13. Staining Agents.—Before proceeding to mount the sections which have just been cut, it will be very advisable that they should be submitted to the action of some staining fluid, in order to render more clear and distinct their minute structure. Organic substances possess the property of being able to absorb various colouring matters from their solution, and to incorporate such colour into their own texture. This power of attraction is not, however, possessed by all substances indiscriminately, or to an equal extent. Some possess it in a high degree, while others appear to be nearly, if not entirely, devoid of such power. Hence it follows, that if we immerse an organic tissue (one of our sections, for instance) of complex structure, in a suitable staining fluid, the tissue will not become stained in an even and uniform manner throughout, but the several portions of it will receive varying depths of colour in accordance with the varying attractive power of its several constituents. By this means we are enabled in stained sections to discriminate by their difference of shade, minute and delicate structures, which in the unstained condition it would be difficult and often impossible to differentiate. For the purpose of section-staining there are many agents in use, the most generally suitable being carmine, logwood (§ 19), and aniline blue (§ 27); whilst for special purposes chloride of gold (§ 28), pyrogallate of iron (§ 28), and several others are all of much value.

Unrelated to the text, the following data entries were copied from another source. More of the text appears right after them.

(** An answer is complete, within the budget, and changes nothing.  Under any
    context a lookup ends and leaves the index alone.  Either it makes no call: the
    context was cancelled, the question is not one for this service or cannot be
    compiled, or the query cannot match and has no outpoints; or it makes one call, the
    search for the compiled query, and answers with all that was found, in its order,
    which is at most what the policy and the query allow.  A larger result is an error
    (of an unbounded query's budget, else of the projection), never a part of it. *)
Theorem lookup_never_truncates question st :
  absent (context (world st)) = false ->
  exists r st', Lookup question st = Some (r, st') /\ records (world st') = records (world st) /\
  let none := trace st' = trace st in
  let compiled query := exists q, question = Some q /\ qService q = Service /\ CompileQuery (qQuery q) (queryPolicy s) = Ok query in
  (none /\ exists cause, r = Err (ErrContext cause)) \/
  (none /\ (r = Err ErrInvalidQuery \/ r = Err ErrInvalidQueryPolicy) /\ forall query, ~ compiled query) \/
  (none /\ r = Ok (mkAnswer AnswerTypeFormula [] [] []) /\ exists query, compiled query /\ Empty query = true) \/
  exists query found, trace st' = trace st ++ [FindCall query found] /\ compiled query /\ Empty query = false /\ outcome query found r.
Proof using Type*.
  intros Hc. apply wp_returns. unfold Lookup. apply wp_poll; [done| |by eauto 10].
  intros w Hr Ha. destruct question as [q|]; [|apply wp_lift; split; [done|]; right; left; split_and!; [done|by left|by intros query (q & ? & _)]].
  case_bool_decide as Hs; cbn [negb].
  2: { apply wp_lift. split; [done|]. right; left. split_and!; [done|by left|]. by intros query (q' & [= <-] & ? & _). }
  pose proof (CompileQuery_safe (qQuery q) (queryPolicy s)) as Hq. apply wp_bind, wp_lift.
  destruct (CompileQuery (qQuery q) (queryPolicy s)) as [query|e|] eqn:Eq; [| |done].
  2: { split; [done|]. right; left. split_and!; [done|destruct Hq as [->|[-> _]]; auto|]. intros query (q' & [= <-] & _ & E). congruence. }
  assert (Hcomp : exists q0, Some q = Some q0 /\ qService q0 = Service /\ CompileQuery (qQuery q0) (queryPolicy s) = Ok query) by (by exists q).
  destruct (Empty query) eqn:Eempty; [apply wp_ret; split; [done|]; right; right; left; eauto|].
  destruct Hq as (_ & Hpage & _). apply wp_bind, wp_observe. intros found w2 Ef. destruct (Find_law _ _ _ _ Ef) as [Hf Hfa]. cbn [world] in *.
  destruct found as [l|e|]; [|split; [cbn; congruence|]; right; right; right; by exists query, (Err e)|split; [cbn; congruence|]; right; right; right; by exists query, Panic].
  destruct Hpage as (Hres & _ & Hlim). apply wp_poll; cbn [world trace]; [congruence| |].
  2: { intros w3 cause Hw3. split; [cbn; congruence|]. right; right; right. exists query, (Ok l). split_and!; [done..|]. left. by exists cause. }
  intros w3 Hw3 _. rewrite Hres. pose proof (len_nonneg l).
  enough (Hend : exists r, (if Unbounded (pagination query) && (MaxResults (queryPolicy s) <? len l) then lift (Err ErrQueryBudget)
     else if Limit (pagination query) <? len l then lift (Err ErrProjectionContract)
     else mret (mkAnswer AnswerTypeFormula [] (map (fun outpoint => mkFormula outpoint None) l) []) : Run (LookupAnswer Beef)) = lift r /\ outcome query (Ok l) r).
  { destruct Hend as (r & -> & Ho). apply wp_lift. split; [cbn; congruence|]. right; right; right. by exists query, (Ok l). }
  destruct (Unbounded (pagination query)) eqn:Eu, (Z.ltb_spec (MaxResults (queryPolicy s)) (len l)), (Z.ltb_spec (Limit (pagination query)) (len l)); cbn [andb];
    eexists; (split; [reflexivity|]); unfold outcome; cbn iota in Hlim; try lia;
    first [right; left; by split_and!|right; right; left; by split_and!|right; right; right; split_and!; (done || lia)].
Qed.
End Service.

14. Carmine Staining.—In the case of animal sections, carmine is, as a rule, to be selected, giving as it does most satisfactory and beautiful results. Tissues may be stained with carmine by two different plans: in the first, a strong solution is used, and the tissue subjected to its action for a very short period only, whilst in the latter only very weak solutions are employed, the time of immersion being considerably prolonged. The rapid method, however, is not to be recommended, for the strong carmine acts so powerfully upon the tissue as to give the various elements comprising it no time, as it were, to exercise their power of quantitive selection, but involves the whole in one uniform degree of shadeless colour. By adopting the gradual method much better results are obtained, each portion of the tissue being now at liberty to acquire its own particular shade. Amongst the various formulæ for the preparation of carmine fluid, none can be so safely followed as that devised by Dr. Lionel Beale. It runs thus:—Place ten grains of the finest carmine in a test tube, add thirty minims of strong liquor ammonia, boil, add two ounces of distilled water, and filter; then add two ounces of glycerine, and half an ounce of rectified spirit—this solution ought to be kept in a well stoppered bottle. The best vessels in which to stain sections are small jars of white porcelain, capable of holding about two fluid ounces, and furnished with lids—they are much preferable to beakers or watch glasses, for owing to the white background which they afford it is very easy to watch how the staining is proceeding. The carmine solution which we have just described is both too strong and of too great density to be used in its pure state. It will, therefore, require to be diluted with distilled water before use—the most useful degree of dilution being attained by adding one part of stain to seven of water. Sections may be placed in this solution for twenty-four hours, in which time they will usually be found to have acquired a sufficient depth of colour. If, however, the tissue be unusually difficult to stain, the time of immersion may be doubled, or still further prolonged, without detriment to the section.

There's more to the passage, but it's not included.